(** A transaction group belongs to one connection: two events of a run that carry
    the same non-zero group number come from the same connection. *)
Theorem txid_one_connection `{Unicode} (pcfg : ProtocolConfig) (fcfg : Config) (s : StreamProcessor)
    (is_ : list input) (e1 e2 : SQLEvent) :
  NewStreamProcessor pcfg fcfg = Ok s → zlen (outs (run is_) s) < 2 ^ 64 →
  e1 ∈ enqueued_events (outs (run is_) s) → e2 ∈ enqueued_events (outs (run is_) s) →
  TxID e1 = TxID e2 → TxID e1 ≠ 0 → Conn e1 = Conn e2.
Proof.
  intros Hs Hl H1 H2. assert (txGen s = NewTxIDGenerator) as Hg.
  { unfold NewStreamProcessor in Hs. destruct (NewFilter fcfg); by simplify_eq/=. }
  destruct (emits_groups (λ _, True) _ _ _ (run_emits _ is_ s (λ _ _, I))) as [_ Hall]; simpl; rewrite ?Hg; simpl.
  - split; simpl; [by intros ?? ?%lookup_empty_Some|by intros ??? ?%lookup_empty_Some].
  - done.
  - done.
  - auto.
Qed.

---*---

**Work to be completed**
Pull out every line in the data above that has the word "outs".

**Answer box**
  NewStreamProcessor pcfg fcfg = Ok s → zlen (outs (run is_) s) < 2 ^ 64 →
  e1 ∈ enqueued_events (outs (run is_) s) → e2 ∈ enqueued_events (outs (run is_) s) →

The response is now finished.